Que consiga disfrutar a fondo lo
que llevo en mi lonchera de viaje, sin distraerme tratando de averiguar qué hay
en las de mis compañeros de camino. A cada cual le ha sido dado el alimento que
mejor lo nutre y satisface, solo que a veces tardamos media vida en entenderlo.
Que viva yo el gozo de alegrarme
con lo que tengo, de modo de sacar el máximo partido de cada cosa y ser tan
feliz como nunca podría haber sido. Pues el par de anteojos que elegimos
ponernos define el color del panorama.
Quiero decirle a la vida gracias,
gracias por las cimas que me han permitido apreciar valles, lagos y exuberantes
bosques. Pero también gracias, muchas gracias por las hondonadas y los
pantanos. En cruzarlos y salir de ellos he aprendido a conocerme, a medir lo
que tengo para salir adelante y a disfrutar el gozo de lograrlo.
He tenido justo lo necesario para
andar mi propio camino, nada me ha faltado.
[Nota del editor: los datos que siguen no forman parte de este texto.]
Lemma keqb_refl k : keqb k k = true.
Proof. apply keqb_spec. reflexivity. Qed.

Lemma keqb_neq a b : a <> b -> keqb a b = false.
Proof.
  intros H. destruct (keqb a b) eqn:E; [|reflexivity].
  apply keqb_spec in E. contradiction.
Qed.

Lemma existsb_keqb k l : existsb (keqb k) l = true <-> In k l.
Proof.
  rewrite existsb_exists. split.
  - intros [x [Hx E]]. apply keqb_spec in E. subst. exact Hx.
  - intros H. exists k. split; [exact H|apply keqb_refl].
Qed.

Lemma unique_In k l : In k (unique keqb l) <-> In k l.
Proof.
  induction l as [|x l IH]; simpl; [tauto|].
  destruct (existsb (keqb x) l) eqn:E; simpl.
  - apply existsb_keqb in E. rewrite IH. split; [tauto|].
    intros [->|H]; assumption.
  - rewrite IH. tauto.
Qed.

Lemma unique_NoDup l : NoDup (unique keqb l).
Proof.
  induction l as [|x l IH]; simpl; [constructor|].
  destruct (existsb (keqb x) l) eqn:E; [exact IH|].
  constructor; [|exact IH].
  rewrite unique_In. intros H. apply existsb_keqb in H. congruence.
Qed.

Lemma get_group_In rows k r :
  In r (get_group keqb key rows k) <-> In r rows /\ key r = k.
Proof.
  unfold get_group. rewrite filter_In, keqb_spec. tauto.
Qed.

Variable kleb : K -> K -> bool.

Lemma group_keys_NoDup rows : NoDup (group_keys keqb kleb key rows).
Proof.
  unfold group_keys. eapply Permutation_NoDup.
  - symmetry. apply sort_rows_perm.
  - apply unique_NoDup.
Qed.

Lemma group_keys_In k rows :
  In k (group_keys keqb kleb key rows) <-> exists r, In r rows /\ key r = k.
Proof.
  unfold group_keys. rewrite sort_rows_In, unique_In, in_map_iff.
  split; intros [r [H1 H2]]; exists r; tauto.
Qed.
Sí, es verdad, mucho he
desaprovechado; en ello he aprendido lecciones muy redituables, que han dejado
en mí valiosas enseñanzas. Nada ha sido injusto, puesto que cada hecho y toda
situación fueron grandes experiencias para el espíritu.
Vida: Gracias por lo que soy, por
lo que he aprendido, por lo que aspiro aún a lograr. Ese propósito me pone en
pie cada mañana con todo el entusiasmo, para seguir adelante por este día. Y
así mañana y pasado mañana, mientras corra la sangre por mis venas.
Gracias por regalarme la palabra
escrita con la que aspiro a tocar la vida del desesperanzado, del que no halla
una razón suficiente como para saltar de la cama cuando comienza el día. Esta
herramienta maravillosa que me permite crear lazos y puentes, para acrecentar la
cadena de locos que animamos al mundo a bregar en contra de la tristeza y del
sentido común.
Sé que estoy donde debía de estar
en este momento. Doy gracias a la vida por ello y me propongo no defraudarla,
ni de pensamiento ni de palabra ni de obra. Con cada amanecer que despliega sus
tonos de luz en las fauces de la noche, hasta anularla, y nos lleva a creer.
Con cada ocaso que invita a la serena contemplación de Dios en toda su grandeza.
Con ese plenilunio otoñal que nos deja sin aliento. Con cada latido del corazón,
redoble de tambor con el que la vida invita a marchar, siempre a marchar.
Gracias por permitirme entender el
mundo desde el silencio interior. A comprender que soy muy afortunada por el
aquí y el ahora que me construye cada día. Y por la paz que acompaña mi oración
en los momentos cuando cierro los ojos con plena confianza y digo “va”.